It shouldn’t come as a surprise to hear that the best investors never stop learning. And they don’t just learn by being “in the field” investing—they keep reading up on what academics are doing.
Finance professionals and finance professors often intersect, with the latter often moonlighting as the former and vice versa. This is a market necessity—the pay gap between academia and practice is too big, especially for the best performers. That also means finance is unusual in that there isn’t a culture divide between those who do and those who teach—a divide that is familiar in other industries.
It also means that academic papers on esoteric financial topics are often of extreme interest to in-the-mines practitioners. And one academic study is of particular interest, because it cuts to the heart of much of the assumptions of modern-day investing.
The study comes from two New York professors—Feng Gu at SUNY Buffalo and Baruch Lev of NYU’s Stern School. The co-authors studied and published on the lack of predictability of following GAAP earnings.
Let’s unpack this a bit. According to Gu and Lev, many years ago investors could get superior returns if they looked at GAAP earnings trends, invested in companies with better earnings and earnings growth rates, limited P/E ratios they were willing to pay for stocks, and investing accordingly. That broke apart in the 1990s and is utterly disastrous in the 2010s, where some of the highest P/E ratio stocks, such as Amazon (AMZN) and Netflix (NFLX), have absolutely crushed the market despite low earnings rates.
This trend has been recognized by many as an indicator of the death of value investing. Buying earnings, they claim, is simply not the way to invest in the 21st century.
Gu and Lev don’t think value investing is entirely over, however. Instead, they think the problem lies in the accounting. GAAP sets down very strict rules on what is and is not earnings and how they are calculated—and those principles were established long ago when firms’ profits primarily came from capital expenditure on tangible assets. Nowadays, however, companies’ future revenue growth relies not on tangible assets but on intangible assets—goodwill, branding, and so on. The shift from tangible to intangible means that the old GAAP methods of measuring earnings are entirely outdated.
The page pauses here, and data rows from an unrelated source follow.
(** The generator as it stands when [convert] calls [generate]. *)
Definition generator_of (c : GitToMarkdownConverter) (w : world)
  : markdown_generator.MarkdownGenerator :=
  let discovery := discovery_of (config c) in
  let tree :=
    file_discovery.generate_tree discovery (max_tree_depth (config c))
      (repo_root w) in
  let files := file_discovery.discover_files discovery (repo_root w) in
  fold_left
    (fun g file_path => markdown_generator.add_file g (process_file c w file_path))
    files
    (markdown_generator.set_tree
       (markdown_generator.mkMarkdownGenerator (repo_name w)
          (include_tree (config c)) (include_toc (config c))
          (max_tree_depth (config c)) [] EmptyString)
       tree).

(** [GitToMarkdownConverter.convert]: the returned text. *)
Definition convert (c : GitToMarkdownConverter) (w : world) : string :=
  markdown_generator.generate (generator_of c w).

(** The chunks that [convert] writes when [split_output] is set. *)
Definition convert_chunks (c : GitToMarkdownConverter) (w : world) : list string :=
  markdown_generator.generate_chunked (generator_of c w)
    (max_chars_per_file (config c)).

(** What [convert] writes when an output path is given. *)
Definition convert_writes (c : GitToMarkdownConverter) (w : world)
    (output_path : option path) : list (path * string) :=
  match output_path with
  | Some out =>
      if split_output (config c)
      then markdown_generator.generate_chunked_to_files (generator_of c w) out
             (max_chars_per_file (config c))
      else markdown_generator.generate_to_file (generator_of c w) out
  | None => []
  end.

(** [check_pdf_support]: the converter afterwards (a PDF reader is
    created when there was none) and the answer, which is whether Docling
    is installed. *)
Definition check_pdf_support (c : GitToMarkdownConverter) (docling_installed : bool)
  : GitToMarkdownConverter * bool :=
  ({| config := config c; _text_reader := _text_reader c; _pdf_reader := true |},
   docling_installed).

End converter.

(** ** main.py *)

Module main.

(** The body of the loop that prepares the [--extensions] arguments. *)
Definition with_dot (ext : string) : string :=
  if negb (PyStr.startswith ext ".") then "." +:+ ext else ext.

(** [custom_extensions] as [main] builds it from [parsed_args.extensions]. *)
Definition custom_extensions_of (extensions : option (list string))
  : option (gset string) :=
  match extensions with
  | None | Some [] => None
  | Some exts => Some (list_to_set (map with_dot exts))
  end.

(** [exclude_dirs] as [main] builds it from [parsed_args.exclude_dirs]. *)
Definition exclude_dirs_of (dirs : option (list string)) : option (gset string) :=
  match dirs with
  | None | Some [] => None
  | Some ds => Some (list_to_set ds)
  end.

End main.

Import file_discovery markdown_generator.

(** ** Vocabulary of the statements *)


(** The path goes through a directory that [_should_exclude_dir] rejects. *)
Definition through_excluded (fd : FileDiscovery) (p : path) : bool :=
  existsb (should_exclude_dir fd) (removelast p).

(** No two entries of a listing share a name, at every level. *)
Fixpoint distinct_names (e : entry) : Prop :=
  match e with
  | Dir _ _ children =>
      NoDup (map entry_name children)
      /\ fold_right (fun c acc => distinct_names c /\ acc) True children
  | _ => True
  end.


(** The file is a root-level file named README.md, in any letter case. *)
Definition is_root_readme_md (p : path) : bool :=
  is_root_readme p && String.eqb (PyStr.lower (path_name p)) "readme.md".

(** A file's formatted block with its trailing newline: the
    [file_markdown] of [generate_chunked]. *)
Definition file_block (fc : FileContent) : string := format_file fc +:+ nl.

(** The text that a run of files adds to a document or to a chunk: each
    block, preceded by the newline that joins it to what is before. *)
Definition files_body (fs : list FileContent) : string :=
  fold_right (fun fc acc => nl +:+ file_block fc +:+ acc) EmptyString fs.

(** A chunk seen as its seed (a header) and the files packed into it. *)
Definition chunk_group : Type := string * list FileContent.

Definition render_group (cg : chunk_group) : string := cg.1 +:+ files_body cg.2.

Definition is_header (g : MarkdownGenerator) (h : string) : Prop :=
  h = header_with_section g \/ h = continuation_header g.

(** The sum of the sizes that [generate_chunked] adds up for a run of files. *)
Definition blocks_size (fs : list FileContent) : Z :=
  fold_right (fun fc acc => PyStr.len (file_block fc) + acc) 0 fs.

(** The state of the loop, read as the chunks already closed and the
    files packed into the open one. *)
Definition chunk_state_of (closed : list chunk_group) (h : string)
    (open : list FileContent) (size : Z) : chunk_state :=
  {| chunks := map render_group closed;
     current_chunk_parts := h :: map file_block open;
     current_chunk_size := size |}.

(** The files that the walk yields below the directory [e], whose own
    path is [dir]; [walk_directory] is the case of the root. *)
Definition walk_below (fd : FileDiscovery) (dir : path) (e : entry) : list path :=
  match e with
  | Dir _ true children => flat_map (walk_entry fd dir) children
  | _ => []
  end.

(** What the loop of [generate_chunked] keeps true of the chunks it has
    closed and of the open one: a closed chunk holds a file, and one that
    holds two or more was filled within [max_chars], by the sizes the loop
    adds up; the open chunk without a file is the initial one. *)
Definition chunks_well_packed (g : MarkdownGenerator) (max_chars : Z)
    (closed : list chunk_group) (h : string)
    (open : list FileContent) (size : Z) : Prop :=
  Forall (fun cg => cg.2 <> []
                    /\ ((2 <= length cg.2)%nat ->
                        PyStr.len cg.1 + blocks_size cg.2 <= max_chars)) closed
  /\ size = PyStr.len h + blocks_size open
  /\ ((2 <= length open)%nat -> size <= max_chars)
  /\ (open = [] -> closed = [] /\ h = header_with_section g).

(** Every character of the string passes the test. *)
Fixpoint all_chars (test : ascii -> bool) (s : string) : bool :=
  match s with
  | EmptyString => true
  | String c s' => test c && all_chars test s'
  end.

(** The characters that the generator expression of [_create_anchor]
    lets through: [c.isalnum() or c == "-"]. *)
Definition kept_char (c : ascii) : bool := isalnum c || Ascii.eqb c "-".

(** A kept character that [lower] leaves as it is. *)
Definition settled_char (c : ascii) : bool :=
  kept_char c && Ascii.eqb (PyStr.lower_char c) c.

(** The discovery with one entry less in its set of extensions. *)
Definition without_extension (fd : FileDiscovery) (ext : string) : FileDiscovery :=
  {| text_extensions := text_extensions fd ∖ {[ ext ]};
     include_filenames := include_filenames fd;
     exclude_dirs := exclude_dirs fd;
     include_pdf := include_pdf fd |}.

(** ** Example inputs *)

(** The discovery that [convert] builds from the default configuration. *)
Definition default_discovery : FileDiscovery :=
  converter.discovery_of converter.ConverterConfig_default.

(** A generator for a repository [r] with the tree enabled and one
    file [a] with empty content. *)
Definition one_file_with_tree : MarkdownGenerator :=
  {| repo_name := "r"; include_tree := true; include_toc := false;
     max_tree_depth := None;
     _files := [ mkFileContent ["a"] "a" "" "" false ];
     _tree := "r/" |}.

(** A generator without tree for two files [a] and [b] with empty content. *)
Definition two_files_no_tree : MarkdownGenerator :=
  {| repo_name := "r"; include_tree := false; include_toc := false;
     max_tree_depth := None;
     _files := [ mkFileContent ["a"] "a" "" "" false;
                 mkFileContent ["b"] "b" "" "" false ];
     _tree := EmptyString |}.

(** A world in which every path is a readable file of 1000 bytes whose
    text is [plain text] and from which Docling extracts
    [extracted text]. *)
Definition thousand_byte_files (root : entry) : converter.world :=
  {| converter.repo_root := root;
     converter.repo_name := "repo";
     converter.disk := fun _ =>
       {| text_reader.path_exists := true;
          text_reader.path_is_file := true;
          text_reader.st_size := Some 1000;
          text_reader.read_text := fun _ => text_reader.ReadOk "plain text";
          text_reader.read_bytes_replace := inl "plain text"%string |};
     converter.docling_available := true;
     converter.docling_convert := fun _ => pdf_reader.Exported "extracted text";
     converter.guess_type := fun _ => None |}.

(** A converter with PDF support enabled and a limit of 10 bytes. *)
Definition pdf_converter_limit_10 : converter.GitToMarkdownConverter :=
  converter.GitToMarkdownConverter_init
    {| converter.include_pdf := true; converter.include_tree := true;
       converter.include_toc := false; converter.max_tree_depth := None;
       converter.max_file_size := Some 10;
       converter.custom_extensions := None; converter.exclude_dirs := None;
       converter.split_output := false;
       converter.max_chars_per_file := 100000 |}.

(** The configuration of a run with [--exclude-dirs tests]. *)
Definition config_exclude_tests : converter.ConverterConfig :=
  {| converter.include_pdf := false; converter.include_tree := true;
     converter.include_toc := false; converter.max_tree_depth := None;
     converter.max_file_size := None;
     converter.custom_extensions := None;
     converter.exclude_dirs := Some {[ "tests"%string ]};
     converter.split_output := false;
     converter.max_chars_per_file := 100000 |}.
Of course, if you’re a financial professional and you realize this, you suddenly have a market advantage over those who do not. If Gu and Lev are right, finding a new standard non-GAAP method of calculating earnings would become a powerful tool to find good companies and avoid bad ones—especially since the GAAP EPS numbers won’t tell that story. Hence why their study is getting a lot of attention in financial circles.
However, this is all quite esoteric and, frankly, involves a lot of hard work. So it’s not going to be picked up by the mainstream financial press, whose hunger for clicks results in wave after wave of “crash imminent” articles that are identical to each other—and often rely on the same simplistic assumptions about earnings as expressed by GAAP numbers.
This is a fundamental difference between professional and retail investors, and a very good lesson for aspiring financiers. The in-depth research done in academia is a source of tremendous investment opportunities when mined well and incorporated into a new investing strategy. This is why financial professionals cannot afford to stop learning.